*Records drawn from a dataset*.
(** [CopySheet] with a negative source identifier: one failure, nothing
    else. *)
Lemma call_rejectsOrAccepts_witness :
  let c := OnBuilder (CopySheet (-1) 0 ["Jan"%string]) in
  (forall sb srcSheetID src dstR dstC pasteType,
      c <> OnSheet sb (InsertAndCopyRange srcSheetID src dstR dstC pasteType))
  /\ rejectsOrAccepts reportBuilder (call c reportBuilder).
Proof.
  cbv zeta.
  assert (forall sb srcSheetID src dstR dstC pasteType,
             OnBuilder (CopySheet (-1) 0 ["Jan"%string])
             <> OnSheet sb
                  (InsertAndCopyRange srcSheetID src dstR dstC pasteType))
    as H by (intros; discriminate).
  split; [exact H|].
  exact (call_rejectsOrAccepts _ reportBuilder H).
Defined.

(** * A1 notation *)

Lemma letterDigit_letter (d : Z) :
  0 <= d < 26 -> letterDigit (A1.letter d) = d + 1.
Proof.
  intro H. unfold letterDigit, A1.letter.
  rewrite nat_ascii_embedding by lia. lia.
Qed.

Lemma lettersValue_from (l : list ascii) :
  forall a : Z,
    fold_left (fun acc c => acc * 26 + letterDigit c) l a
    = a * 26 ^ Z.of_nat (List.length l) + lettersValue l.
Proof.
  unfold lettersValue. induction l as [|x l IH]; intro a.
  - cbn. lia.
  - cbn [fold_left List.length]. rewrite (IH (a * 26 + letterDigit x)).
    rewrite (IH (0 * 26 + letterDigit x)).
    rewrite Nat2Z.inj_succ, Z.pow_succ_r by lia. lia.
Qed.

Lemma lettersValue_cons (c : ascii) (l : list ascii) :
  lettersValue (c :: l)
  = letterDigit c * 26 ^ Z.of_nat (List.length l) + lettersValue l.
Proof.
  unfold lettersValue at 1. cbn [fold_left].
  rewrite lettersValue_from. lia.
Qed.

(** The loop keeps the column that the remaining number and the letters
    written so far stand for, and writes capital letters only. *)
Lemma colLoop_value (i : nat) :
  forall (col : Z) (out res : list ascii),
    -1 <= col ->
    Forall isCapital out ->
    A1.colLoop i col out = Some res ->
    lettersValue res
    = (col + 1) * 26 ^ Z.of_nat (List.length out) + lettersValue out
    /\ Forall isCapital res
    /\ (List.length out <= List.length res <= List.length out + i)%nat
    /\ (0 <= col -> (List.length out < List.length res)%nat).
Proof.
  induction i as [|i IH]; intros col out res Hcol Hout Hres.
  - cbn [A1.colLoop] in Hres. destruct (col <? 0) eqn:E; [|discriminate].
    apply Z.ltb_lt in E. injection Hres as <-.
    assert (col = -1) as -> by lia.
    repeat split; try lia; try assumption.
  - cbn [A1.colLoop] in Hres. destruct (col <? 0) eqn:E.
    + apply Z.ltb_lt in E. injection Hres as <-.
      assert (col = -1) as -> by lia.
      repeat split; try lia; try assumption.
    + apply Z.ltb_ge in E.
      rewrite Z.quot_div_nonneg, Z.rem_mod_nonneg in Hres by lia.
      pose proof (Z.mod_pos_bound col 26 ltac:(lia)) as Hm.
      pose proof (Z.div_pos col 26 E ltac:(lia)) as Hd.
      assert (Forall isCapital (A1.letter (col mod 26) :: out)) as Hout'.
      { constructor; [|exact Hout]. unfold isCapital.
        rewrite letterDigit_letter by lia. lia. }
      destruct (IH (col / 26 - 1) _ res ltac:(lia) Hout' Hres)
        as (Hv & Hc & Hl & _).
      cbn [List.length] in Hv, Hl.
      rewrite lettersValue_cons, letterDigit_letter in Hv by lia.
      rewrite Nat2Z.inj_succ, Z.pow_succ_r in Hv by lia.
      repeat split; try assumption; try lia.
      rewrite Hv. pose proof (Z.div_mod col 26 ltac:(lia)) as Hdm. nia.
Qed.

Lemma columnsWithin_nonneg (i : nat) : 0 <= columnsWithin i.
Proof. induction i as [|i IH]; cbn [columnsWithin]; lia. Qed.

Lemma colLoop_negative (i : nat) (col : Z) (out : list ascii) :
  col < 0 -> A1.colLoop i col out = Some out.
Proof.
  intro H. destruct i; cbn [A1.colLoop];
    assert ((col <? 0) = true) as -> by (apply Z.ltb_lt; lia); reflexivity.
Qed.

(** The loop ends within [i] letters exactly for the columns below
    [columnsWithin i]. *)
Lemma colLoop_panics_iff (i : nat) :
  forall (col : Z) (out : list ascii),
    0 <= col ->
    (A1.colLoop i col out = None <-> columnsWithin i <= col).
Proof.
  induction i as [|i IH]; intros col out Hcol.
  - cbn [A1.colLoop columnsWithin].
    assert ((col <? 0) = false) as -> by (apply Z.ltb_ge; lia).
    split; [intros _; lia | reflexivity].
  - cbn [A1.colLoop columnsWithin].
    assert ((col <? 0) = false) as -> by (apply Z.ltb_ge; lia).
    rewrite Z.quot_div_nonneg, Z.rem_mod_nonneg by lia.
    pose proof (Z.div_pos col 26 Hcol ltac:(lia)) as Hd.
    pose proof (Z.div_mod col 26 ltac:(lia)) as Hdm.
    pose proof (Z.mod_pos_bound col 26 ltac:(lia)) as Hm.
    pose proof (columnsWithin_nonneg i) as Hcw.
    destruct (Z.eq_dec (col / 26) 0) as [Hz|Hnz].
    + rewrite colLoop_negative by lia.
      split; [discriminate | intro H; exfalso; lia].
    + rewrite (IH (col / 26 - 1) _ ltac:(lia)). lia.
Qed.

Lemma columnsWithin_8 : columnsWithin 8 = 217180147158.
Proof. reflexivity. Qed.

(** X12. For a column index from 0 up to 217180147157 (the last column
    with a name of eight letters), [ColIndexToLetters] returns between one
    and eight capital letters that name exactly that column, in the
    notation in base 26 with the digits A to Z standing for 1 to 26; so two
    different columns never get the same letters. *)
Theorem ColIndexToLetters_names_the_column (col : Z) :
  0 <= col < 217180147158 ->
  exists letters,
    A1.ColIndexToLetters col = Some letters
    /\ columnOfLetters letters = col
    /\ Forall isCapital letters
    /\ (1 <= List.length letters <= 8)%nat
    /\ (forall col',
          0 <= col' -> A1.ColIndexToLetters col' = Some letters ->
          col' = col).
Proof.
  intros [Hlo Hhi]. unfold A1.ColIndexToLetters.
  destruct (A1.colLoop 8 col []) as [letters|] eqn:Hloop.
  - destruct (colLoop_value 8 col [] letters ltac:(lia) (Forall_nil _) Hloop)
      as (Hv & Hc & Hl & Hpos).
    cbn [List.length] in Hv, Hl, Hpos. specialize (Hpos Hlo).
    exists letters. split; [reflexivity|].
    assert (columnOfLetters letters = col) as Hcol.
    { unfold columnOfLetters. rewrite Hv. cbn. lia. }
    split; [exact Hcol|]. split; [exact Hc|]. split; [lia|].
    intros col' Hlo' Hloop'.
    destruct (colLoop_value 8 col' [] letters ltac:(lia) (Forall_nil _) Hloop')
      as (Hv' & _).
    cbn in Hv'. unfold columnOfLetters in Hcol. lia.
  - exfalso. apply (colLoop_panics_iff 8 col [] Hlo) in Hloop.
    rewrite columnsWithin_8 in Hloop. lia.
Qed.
...
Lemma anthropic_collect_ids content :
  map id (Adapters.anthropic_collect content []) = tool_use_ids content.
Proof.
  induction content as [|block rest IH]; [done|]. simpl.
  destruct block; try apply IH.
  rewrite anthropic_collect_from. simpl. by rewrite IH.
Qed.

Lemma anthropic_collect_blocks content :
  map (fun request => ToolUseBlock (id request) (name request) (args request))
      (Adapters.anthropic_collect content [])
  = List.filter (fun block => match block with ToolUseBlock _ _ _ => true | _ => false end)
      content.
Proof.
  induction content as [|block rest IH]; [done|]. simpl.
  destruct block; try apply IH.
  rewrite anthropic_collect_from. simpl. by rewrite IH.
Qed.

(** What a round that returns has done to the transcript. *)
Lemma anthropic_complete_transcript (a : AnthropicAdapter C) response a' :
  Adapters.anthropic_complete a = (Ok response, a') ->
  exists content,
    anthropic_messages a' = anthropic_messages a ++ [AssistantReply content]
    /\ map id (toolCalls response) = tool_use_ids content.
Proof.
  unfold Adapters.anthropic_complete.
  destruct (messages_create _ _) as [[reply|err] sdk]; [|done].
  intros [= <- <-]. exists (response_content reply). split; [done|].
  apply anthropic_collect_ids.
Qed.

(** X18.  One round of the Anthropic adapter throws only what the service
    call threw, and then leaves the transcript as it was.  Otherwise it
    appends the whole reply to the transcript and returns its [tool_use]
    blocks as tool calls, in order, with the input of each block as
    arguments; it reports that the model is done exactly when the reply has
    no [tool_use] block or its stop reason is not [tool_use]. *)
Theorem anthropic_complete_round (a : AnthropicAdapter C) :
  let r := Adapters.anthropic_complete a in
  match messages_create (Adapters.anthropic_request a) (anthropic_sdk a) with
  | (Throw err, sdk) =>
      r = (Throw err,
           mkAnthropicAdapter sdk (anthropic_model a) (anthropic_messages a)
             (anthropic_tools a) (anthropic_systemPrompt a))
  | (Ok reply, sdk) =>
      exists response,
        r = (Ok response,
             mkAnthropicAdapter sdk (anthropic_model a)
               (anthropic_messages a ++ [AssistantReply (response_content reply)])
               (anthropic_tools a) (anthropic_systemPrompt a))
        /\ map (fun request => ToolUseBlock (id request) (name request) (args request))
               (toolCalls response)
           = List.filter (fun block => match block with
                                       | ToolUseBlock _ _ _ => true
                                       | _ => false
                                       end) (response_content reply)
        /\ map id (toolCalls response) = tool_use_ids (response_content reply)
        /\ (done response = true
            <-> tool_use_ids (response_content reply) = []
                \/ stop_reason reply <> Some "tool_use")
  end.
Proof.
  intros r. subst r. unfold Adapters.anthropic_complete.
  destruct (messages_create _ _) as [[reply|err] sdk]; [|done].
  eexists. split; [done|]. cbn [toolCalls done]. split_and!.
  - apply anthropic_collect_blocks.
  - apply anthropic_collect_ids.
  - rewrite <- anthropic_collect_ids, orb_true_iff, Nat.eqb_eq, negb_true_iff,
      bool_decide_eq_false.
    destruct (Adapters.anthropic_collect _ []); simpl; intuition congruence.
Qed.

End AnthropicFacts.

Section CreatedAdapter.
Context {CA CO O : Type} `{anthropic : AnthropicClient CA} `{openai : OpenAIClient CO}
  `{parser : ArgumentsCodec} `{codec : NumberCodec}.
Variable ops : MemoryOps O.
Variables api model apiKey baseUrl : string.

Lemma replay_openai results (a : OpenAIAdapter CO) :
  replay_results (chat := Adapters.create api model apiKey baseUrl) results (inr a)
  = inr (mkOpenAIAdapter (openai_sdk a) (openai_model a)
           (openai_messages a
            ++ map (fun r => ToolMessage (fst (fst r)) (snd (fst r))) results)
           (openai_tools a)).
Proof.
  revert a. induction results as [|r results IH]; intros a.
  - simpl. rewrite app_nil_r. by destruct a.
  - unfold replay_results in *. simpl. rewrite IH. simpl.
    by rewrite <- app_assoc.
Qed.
--
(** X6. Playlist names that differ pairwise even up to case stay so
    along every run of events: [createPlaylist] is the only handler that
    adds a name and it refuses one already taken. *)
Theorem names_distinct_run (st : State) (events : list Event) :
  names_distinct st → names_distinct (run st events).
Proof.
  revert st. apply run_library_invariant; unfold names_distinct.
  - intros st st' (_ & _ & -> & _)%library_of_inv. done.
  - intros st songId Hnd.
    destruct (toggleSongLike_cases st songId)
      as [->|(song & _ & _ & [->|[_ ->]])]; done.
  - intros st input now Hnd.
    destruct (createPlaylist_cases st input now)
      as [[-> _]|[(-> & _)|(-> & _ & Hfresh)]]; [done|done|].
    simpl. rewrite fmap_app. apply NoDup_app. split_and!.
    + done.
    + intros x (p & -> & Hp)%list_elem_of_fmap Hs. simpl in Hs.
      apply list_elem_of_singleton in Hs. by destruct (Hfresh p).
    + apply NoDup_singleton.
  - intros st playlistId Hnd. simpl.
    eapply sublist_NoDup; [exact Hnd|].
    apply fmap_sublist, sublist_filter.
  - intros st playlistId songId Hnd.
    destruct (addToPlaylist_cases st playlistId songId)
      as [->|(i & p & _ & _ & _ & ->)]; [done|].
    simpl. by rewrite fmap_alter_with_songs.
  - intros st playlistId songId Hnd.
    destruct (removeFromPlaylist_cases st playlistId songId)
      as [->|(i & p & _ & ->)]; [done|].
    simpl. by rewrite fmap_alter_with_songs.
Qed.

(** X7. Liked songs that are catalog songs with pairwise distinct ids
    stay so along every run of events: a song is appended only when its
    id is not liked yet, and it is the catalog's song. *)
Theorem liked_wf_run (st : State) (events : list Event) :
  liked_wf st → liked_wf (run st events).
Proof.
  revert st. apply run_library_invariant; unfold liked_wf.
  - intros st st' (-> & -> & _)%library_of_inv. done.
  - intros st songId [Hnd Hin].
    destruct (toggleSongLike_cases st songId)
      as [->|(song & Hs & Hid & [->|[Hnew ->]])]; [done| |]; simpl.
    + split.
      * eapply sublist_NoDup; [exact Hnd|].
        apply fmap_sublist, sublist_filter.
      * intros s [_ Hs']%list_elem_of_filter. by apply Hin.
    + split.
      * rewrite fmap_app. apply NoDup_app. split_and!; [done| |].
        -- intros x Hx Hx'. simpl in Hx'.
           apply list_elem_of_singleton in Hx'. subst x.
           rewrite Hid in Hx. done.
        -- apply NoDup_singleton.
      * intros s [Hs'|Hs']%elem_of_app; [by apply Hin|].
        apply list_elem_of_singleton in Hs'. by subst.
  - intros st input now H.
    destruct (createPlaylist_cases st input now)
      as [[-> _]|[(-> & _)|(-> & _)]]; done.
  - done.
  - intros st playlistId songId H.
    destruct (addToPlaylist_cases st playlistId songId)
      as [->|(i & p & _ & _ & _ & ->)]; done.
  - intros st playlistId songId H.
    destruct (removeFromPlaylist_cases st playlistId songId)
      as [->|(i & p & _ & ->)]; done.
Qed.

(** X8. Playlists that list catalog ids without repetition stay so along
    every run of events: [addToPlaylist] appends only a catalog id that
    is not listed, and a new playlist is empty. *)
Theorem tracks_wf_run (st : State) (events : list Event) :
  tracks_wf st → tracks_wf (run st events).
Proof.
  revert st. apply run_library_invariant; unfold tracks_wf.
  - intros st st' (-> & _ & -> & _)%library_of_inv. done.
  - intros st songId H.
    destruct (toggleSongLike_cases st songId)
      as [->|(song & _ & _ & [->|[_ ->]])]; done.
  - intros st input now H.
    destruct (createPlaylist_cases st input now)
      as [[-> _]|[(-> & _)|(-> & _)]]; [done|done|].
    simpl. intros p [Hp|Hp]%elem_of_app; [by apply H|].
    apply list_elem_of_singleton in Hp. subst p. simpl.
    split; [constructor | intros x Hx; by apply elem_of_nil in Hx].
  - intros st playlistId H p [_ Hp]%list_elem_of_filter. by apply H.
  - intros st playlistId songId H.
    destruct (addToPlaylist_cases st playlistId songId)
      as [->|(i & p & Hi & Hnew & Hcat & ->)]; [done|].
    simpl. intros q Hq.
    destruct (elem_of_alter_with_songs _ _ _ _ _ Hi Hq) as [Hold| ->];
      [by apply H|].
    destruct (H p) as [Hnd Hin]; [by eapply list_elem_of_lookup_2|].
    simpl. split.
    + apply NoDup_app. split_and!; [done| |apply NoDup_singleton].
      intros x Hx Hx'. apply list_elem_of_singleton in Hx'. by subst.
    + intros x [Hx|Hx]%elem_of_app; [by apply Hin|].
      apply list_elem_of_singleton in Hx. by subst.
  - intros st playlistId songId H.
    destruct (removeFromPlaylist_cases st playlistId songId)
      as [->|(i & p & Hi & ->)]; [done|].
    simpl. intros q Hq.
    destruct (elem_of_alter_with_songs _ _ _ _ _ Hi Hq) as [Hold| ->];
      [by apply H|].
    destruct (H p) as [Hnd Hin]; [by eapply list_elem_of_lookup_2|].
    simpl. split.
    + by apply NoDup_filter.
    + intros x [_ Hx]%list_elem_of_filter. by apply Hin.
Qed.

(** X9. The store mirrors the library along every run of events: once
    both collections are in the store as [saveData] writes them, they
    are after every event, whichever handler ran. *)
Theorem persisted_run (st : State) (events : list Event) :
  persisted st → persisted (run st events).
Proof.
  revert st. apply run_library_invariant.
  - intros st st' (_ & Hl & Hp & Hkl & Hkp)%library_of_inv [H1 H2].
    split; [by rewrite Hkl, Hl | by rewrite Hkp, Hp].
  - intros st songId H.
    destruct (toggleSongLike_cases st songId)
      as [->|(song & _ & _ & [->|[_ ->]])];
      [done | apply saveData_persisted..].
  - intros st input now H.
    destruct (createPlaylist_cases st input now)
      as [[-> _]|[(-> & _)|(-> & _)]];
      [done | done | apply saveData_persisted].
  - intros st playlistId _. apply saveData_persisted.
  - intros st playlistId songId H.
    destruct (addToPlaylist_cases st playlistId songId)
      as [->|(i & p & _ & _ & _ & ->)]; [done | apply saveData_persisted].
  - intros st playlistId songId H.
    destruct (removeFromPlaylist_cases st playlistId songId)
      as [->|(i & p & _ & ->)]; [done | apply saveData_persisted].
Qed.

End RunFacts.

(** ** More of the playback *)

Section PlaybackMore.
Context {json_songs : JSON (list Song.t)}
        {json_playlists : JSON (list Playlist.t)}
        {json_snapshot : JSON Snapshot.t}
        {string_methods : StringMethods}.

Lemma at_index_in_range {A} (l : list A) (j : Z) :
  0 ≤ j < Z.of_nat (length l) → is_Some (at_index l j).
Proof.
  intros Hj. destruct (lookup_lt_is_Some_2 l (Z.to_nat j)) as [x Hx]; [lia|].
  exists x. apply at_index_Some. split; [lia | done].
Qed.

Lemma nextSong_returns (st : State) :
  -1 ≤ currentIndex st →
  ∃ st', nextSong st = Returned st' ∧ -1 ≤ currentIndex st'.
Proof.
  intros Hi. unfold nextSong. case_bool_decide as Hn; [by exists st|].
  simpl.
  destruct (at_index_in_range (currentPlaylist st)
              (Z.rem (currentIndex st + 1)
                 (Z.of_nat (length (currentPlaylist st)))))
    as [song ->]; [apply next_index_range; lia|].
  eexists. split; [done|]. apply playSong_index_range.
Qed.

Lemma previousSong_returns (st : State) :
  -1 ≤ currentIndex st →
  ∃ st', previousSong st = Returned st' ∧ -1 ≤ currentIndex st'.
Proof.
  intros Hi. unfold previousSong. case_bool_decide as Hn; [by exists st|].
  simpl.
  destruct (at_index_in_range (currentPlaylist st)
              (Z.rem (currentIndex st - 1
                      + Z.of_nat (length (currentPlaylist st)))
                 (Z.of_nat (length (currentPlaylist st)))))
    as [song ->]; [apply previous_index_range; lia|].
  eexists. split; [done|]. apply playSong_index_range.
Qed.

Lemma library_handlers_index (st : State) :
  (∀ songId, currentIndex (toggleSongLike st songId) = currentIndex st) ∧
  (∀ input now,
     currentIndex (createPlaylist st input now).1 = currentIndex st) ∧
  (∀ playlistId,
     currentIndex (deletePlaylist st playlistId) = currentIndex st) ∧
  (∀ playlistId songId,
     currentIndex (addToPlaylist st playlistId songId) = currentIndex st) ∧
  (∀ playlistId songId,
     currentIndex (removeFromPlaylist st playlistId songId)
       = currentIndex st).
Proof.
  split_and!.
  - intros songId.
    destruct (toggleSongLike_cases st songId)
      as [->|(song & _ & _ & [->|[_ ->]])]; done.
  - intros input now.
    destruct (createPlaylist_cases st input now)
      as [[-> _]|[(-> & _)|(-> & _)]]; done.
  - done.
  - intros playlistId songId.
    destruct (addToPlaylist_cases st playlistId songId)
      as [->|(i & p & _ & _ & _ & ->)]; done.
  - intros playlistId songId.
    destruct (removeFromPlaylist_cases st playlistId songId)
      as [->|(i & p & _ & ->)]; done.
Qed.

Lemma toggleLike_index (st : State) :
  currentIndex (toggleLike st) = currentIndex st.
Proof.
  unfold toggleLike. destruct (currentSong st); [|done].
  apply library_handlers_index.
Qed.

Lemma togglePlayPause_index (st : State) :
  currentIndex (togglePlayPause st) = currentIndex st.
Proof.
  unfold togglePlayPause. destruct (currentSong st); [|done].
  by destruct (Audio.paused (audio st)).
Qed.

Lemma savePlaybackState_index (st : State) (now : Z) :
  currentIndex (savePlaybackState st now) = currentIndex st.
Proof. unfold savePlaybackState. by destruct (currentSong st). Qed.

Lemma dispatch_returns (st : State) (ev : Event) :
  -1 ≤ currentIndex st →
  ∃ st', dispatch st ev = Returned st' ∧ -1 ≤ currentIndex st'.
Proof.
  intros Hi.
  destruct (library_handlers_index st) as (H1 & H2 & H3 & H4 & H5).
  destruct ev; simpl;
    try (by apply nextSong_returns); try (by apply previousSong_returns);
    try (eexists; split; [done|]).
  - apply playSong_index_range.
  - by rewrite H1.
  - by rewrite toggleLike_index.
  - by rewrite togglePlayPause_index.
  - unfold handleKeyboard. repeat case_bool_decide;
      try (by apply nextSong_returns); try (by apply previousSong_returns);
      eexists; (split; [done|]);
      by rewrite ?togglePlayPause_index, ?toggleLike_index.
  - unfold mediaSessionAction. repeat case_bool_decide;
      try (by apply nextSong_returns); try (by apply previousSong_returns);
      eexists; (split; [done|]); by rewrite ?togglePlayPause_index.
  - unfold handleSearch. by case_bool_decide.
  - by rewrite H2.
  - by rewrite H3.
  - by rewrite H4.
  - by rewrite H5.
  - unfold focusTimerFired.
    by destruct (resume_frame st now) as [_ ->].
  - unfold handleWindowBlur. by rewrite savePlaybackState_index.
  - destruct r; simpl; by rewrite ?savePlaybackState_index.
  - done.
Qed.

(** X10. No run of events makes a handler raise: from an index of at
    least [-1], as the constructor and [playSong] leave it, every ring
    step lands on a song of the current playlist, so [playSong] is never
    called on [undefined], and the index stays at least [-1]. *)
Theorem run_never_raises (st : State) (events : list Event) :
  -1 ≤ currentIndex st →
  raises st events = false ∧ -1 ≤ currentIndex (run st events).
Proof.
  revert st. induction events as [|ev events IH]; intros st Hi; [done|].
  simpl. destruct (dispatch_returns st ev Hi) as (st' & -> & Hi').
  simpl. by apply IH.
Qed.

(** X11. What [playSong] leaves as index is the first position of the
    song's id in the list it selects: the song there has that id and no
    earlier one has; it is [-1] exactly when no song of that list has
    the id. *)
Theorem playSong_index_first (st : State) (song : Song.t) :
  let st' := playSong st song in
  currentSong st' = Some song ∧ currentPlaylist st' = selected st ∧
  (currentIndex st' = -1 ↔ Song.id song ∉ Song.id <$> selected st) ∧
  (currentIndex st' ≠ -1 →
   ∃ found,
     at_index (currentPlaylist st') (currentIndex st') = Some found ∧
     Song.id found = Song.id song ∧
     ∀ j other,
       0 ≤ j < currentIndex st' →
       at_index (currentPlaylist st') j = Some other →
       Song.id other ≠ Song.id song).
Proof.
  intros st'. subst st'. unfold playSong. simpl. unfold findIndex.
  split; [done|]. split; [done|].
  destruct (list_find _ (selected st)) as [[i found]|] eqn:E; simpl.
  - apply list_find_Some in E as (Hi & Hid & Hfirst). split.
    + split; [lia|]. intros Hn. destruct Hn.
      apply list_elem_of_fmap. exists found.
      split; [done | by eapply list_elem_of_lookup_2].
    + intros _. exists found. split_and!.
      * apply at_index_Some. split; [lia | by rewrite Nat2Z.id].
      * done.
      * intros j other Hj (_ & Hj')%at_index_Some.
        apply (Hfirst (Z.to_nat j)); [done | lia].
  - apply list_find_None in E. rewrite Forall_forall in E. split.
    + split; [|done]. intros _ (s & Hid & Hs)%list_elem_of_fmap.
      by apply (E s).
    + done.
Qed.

*Description of the task*.
The answer is the lines above between the line holding "- by rewrite togglePlayPause_index." and the line holding "- unfold handleSearch. by case_bool_decide.", inclusive, each written out exactly, and no others.

*Result for this exercise*.
  - by rewrite togglePlayPause_index.
  - unfold handleKeyboard. repeat case_bool_decide;
      try (by apply nextSong_returns); try (by apply previousSong_returns);
      eexists; (split; [done|]);
      by rewrite ?togglePlayPause_index, ?toggleLike_index.
  - unfold mediaSessionAction. repeat case_bool_decide;
      try (by apply nextSong_returns); try (by apply previousSong_returns);
      eexists; (split; [done|]); by rewrite ?togglePlayPause_index.
  - unfold handleSearch. by case_bool_decide.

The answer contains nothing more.